Basics of the Interface: Once you’ve turned iPhone on using the top Sleep/Wake Button, iPhone relies upon its touch screen for almost all of its user interactions. You swipe your finger across a locking mechanism on the screen to unlock the touchscreen—it’s locked by default to prevent accidental button presses—then use the on-screen buttons for everything else. You can press the physical Home button under the screen to go back a menu, and press the Sleep/Wake button to re-lock the phone’s screen.
Apple’s current suite of non-core applications includes SMS Text Messaging ("Text"), Calendar, Photos, Camera, Calculator, Stocks, Maps, Weather, Notes, Clock, and YouTube, plus a Settings menu, as well as four core applications: Phone, Mail, the Safari web browser, and iPod.Generally speaking, Apple uses the center of the screen for the bulk of the action, with context-appropriate buttons placed largely near the screen’s edges. This enables you to scroll, pinch, and tap in the middle of the display; only errant motions near the screen’s edges will trigger other features.
A keyboard, described more fully below, appears on screen whenever it’s appropriate or necessary to enter text on the screen.
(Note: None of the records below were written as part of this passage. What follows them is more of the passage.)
(** A tick plans nothing while routine programming is off, the planner is
    not running, an alert is on air or the startup time has not come: the
    planner keeps its state and no message is sent.  Otherwise, once the primer
    has been played, a tick never takes the queue beyond the configured length. *)
Theorem tick_gated `{Env} `{Zones} {HB : Builder} {HBok : BuilderOk} (cfg : loadedConfig)
    (t lookahead : Z) (p : feedPlanner) (w : World) :
  let s' := (tick cfg t lookahead (p, w)).2 in
  (feedRoutineEnabled (feed p) = false \/ mode p <> "running" \/ 0 < priorityActive p \/
     (startupPrimerPending p = true /\ t < startupPrimerAt p) ->
   bare s'.1 = bare p /\ published s'.2 = published w) /\
  (startupPrimerPending p = false ->
   queuedCount s'.1 <= Z.max (MaxQueued cfg) (queuedCount p)).
Proof.
  assert (Hstate : let s' := (writeState cfg (p, w)).2 in
    bare s'.1 = bare p /\ published s'.2 = published w).
  { pose proof (writeState_frame cfg p w) as Hf. destruct (writeState cfg (p, w)) as [u [p' w']].
    split; apply Hf. }
  assert (Hcount : forall s, queuedCount (writeState cfg s).2.1 = queuedCount s.1).
  { intros s. apply slots_queuedCount, keeps_writeState. }
  cbv zeta. unfold tick. rewrite mbind_eq. cbn [gets fst snd].
  destruct (feedRoutineEnabled (feed p)) eqn:Ef; cbn [negb]; [|cbn; split; [done|lia]].
  destruct (String.eqb_spec (mode p) "running") as [Em|Em]; cbn [negb];
    [|split; [done|rewrite Hcount; cbn; lia]].
  destruct (Z.ltb_spec 0 (priorityActive p)); [split; [done|rewrite Hcount; cbn; lia]|].
  destruct (startupPrimerPending p) eqn:Ep; unfold Before.
  - split; [|done]. destruct (Z.ltb_spec t (startupPrimerAt p)); [done|].
    intros [|[|[|[_ ?]]]]; done || lia.
  - split; [intros [|[|[|[? _]]]]; done || lia|]. intros _.
    rewrite !mbind_eq. cbn [gets fst snd]. rewrite Hcount.
    set (s1 := (dropCompleted (p, w)).2). set (s2 := (replayPendingItemsIfDue t s1).2).
    assert (Hs2 : queuedCount s2.1 = queuedCount s1.1) by apply slots_queuedCount, keeps_replay.
    assert (Hs1 : queuedCount s1.1 <= queuedCount p).
    { unfold s1, dropCompleted. rewrite mbind_eq. cbn [modp modify io fst snd now].
      unfold queuedCount. cbn. pose proof (filter_length_le (fun item =>
        negb (negb (IsZero (parseTime (PredictedFinishAt item))) &&
          Before (parseTime (PredictedFinishAt item)) (Add (clock (reads w)) (- (5 * Minute)))))
        (queue p)). case_match; lia. }
    destruct s2 as [p2 w2]. pose proof (fill_queue_bound cfg (fill_fuel cfg p2) lookahead t (p2, w2)).
    cbn [fst snd] in *. lia.
Qed.

(** ** Witnesses *)

(** Products that are always built, thirty seconds long. *)
#[export] Instance sample_Builder : Builder | 1000 := {|
  buildProduct pkg source target e t :=
    ret (Ok (sample_item pkg pkg (FormatRFC3339Nano (e + 30 * Second))));
  buildChime ev e t := ret (Err "no chime");
  buildTextItem title text t := ret (Err "no text");
  buildAudioItem title path t := ret (Err "no audio");
  hasRoutineAlerts t := ret false;
  ctx_done _ := false |}.
#[export] Instance sample_BuilderOk : BuilderOk | 1000.
Proof. by split. Qed.
#[export] Instance sample_Zones : Zones | 1000 := {|
  LoadLocation _ := None; LocalZone _ := -21600 |}.

Definition rotation_config : loadedConfig :=
  MkConfig false 4 20 (MkPlayout 48000 1 ["weather"; ""; "alerts"; " marine "] (f64_of_Z 0)
    (MkMinuteSchedule None []) (MkMinuteSchedule None []) (MkChimes true true true)) ANil ""
    [sample_feed] "/srv" "/out".

Lemma rotation_fair_witness : In "marine" (selections rotation_config 4 (sample_planner, sample_world)).1.
Proof.
  replace "marine" with (TrimSpace " marine ") by (by vm_compute).
  apply (rotation_fair rotation_config sample_planner sample_world " marine ");
    [by vm_compute..|by vm_compute; auto|by vm_compute|by vm_compute].
Defined.

Lemma minuteTarget_soonest_witness :
  minuteTarget (fun _ => -21600) noon (noon + 3 * Minute) 2 = Some (noon + 2 * Minute) /\
  at_minute (-21600) 2 (noon + 2 * Minute).
Proof.
  pose proof (minuteTarget_soonest (-21600) noon (noon + 3 * Minute) 2) as Hm.
  assert (E : minuteTarget (fun _ => -21600) noon (noon + 3 * Minute) 2 = Some (noon + 2 * Minute))
    by (by vm_compute).
  rewrite E in Hm. split; [exact E|]. apply Hm. lia.
Defined.

Lemma nextFixedEvent_earliest_witness :
  let event := MkFixed "station_id" "station_id" "Station Identification" noon in
  nextFixedEvent rotation_config sample_planner noon = Some event /\
  ~ played sample_planner event /\
  (forallb (fun c => (noon <=? Target c)%Z) (fixed_candidates rotation_config sample_planner noon) = true).
Proof.
  intros event. pose proof (nextFixedEvent_earliest rotation_config sample_planner noon) as Hn.
  assert (E : nextFixedEvent rotation_config sample_planner noon = Some event) by (by vm_compute).
  rewrite E in Hn. destruct Hn as (_ & _ & Hp & Hmin); [by vm_compute|].
  split_and!; [exact E|exact Hp|]. apply forallb_forall. intros c Hc. apply Z.leb_le, Hmin; [done|].
  unfold played. by rewrite (lookup_empty (fixedEventKey c) : lastFixed sample_planner !! _ = None).
Defined.

Lemma fixed_event_once_witness :
  let event := MkFixed "station_id" "station_id" "Station Identification" noon in
  nextFixedEvent rotation_config (take_fixed event noon noon (sample_planner, sample_world)).2.1 noon
  <> Some event.
Proof.
  intros event E.
  exact (fixed_event_once rotation_config event event noon noon noon sample_planner sample_world
    ltac:(by vm_compute) E eq_refl eq_refl).
Defined.

Definition bilingual : feedPlanner :=
  MkPlanner true (MkFeed "f1" "" "" "" "" [MkFeedLang "en-CA" ""; MkFeedLang "fr-CA" "2"] [] [])
    "running" "" 0 0 false "" 0 0 0 zeroTime zeroTime zeroTime [] None ∅ "" "" zeroTime.

Lemma two_languages_share_witness :
  (languages_of 6 (bilingual, sample_world)).1 = ["en-CA"; "en-CA"; "fr-CA"; "en-CA"; "en-CA"; "fr-CA"].
Proof.
  rewrite (two_languages_share bilingual sample_world (MkFeedLang "en-CA" "") (MkFeedLang "fr-CA" "2") 6);
    [by vm_compute|by vm_compute|by vm_compute|by vm_compute|by vm_compute].
Defined.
Apple claims that in “about a week,” you’ll be thumb-typing faster on iPhone than any other small keyboard, though it provides no tactile feedback. The keyboard can auto-correct spelling errors for you, if you desire.
Scrolling feels very good, but not perfect. It will take a tiny amount of user training, comparable to your first time with an iPod, before it feels perfectly comfortable. That’s mostly because icons are now in unfamiliar places on the screen, and you need to make sure you touch the right place on the screen in order to activate them. According to Apple, gestures such as pinch aren’t angle-dependent; our initial impression that they might be may just be attributable to the brief user learning curve, and your need to place enough pressure on the screen to have the pinching motion properly recognized.
The unit’s first screen background—displayed when it’s locked and waiting for a call—can be set at any time from any picture on the unit. This is a really nice feature, but other menus do not use this image as their background. As of early June, it appears that at least some of the main menu’s icons can be rearranged by the user, but this is not as yet known for certain.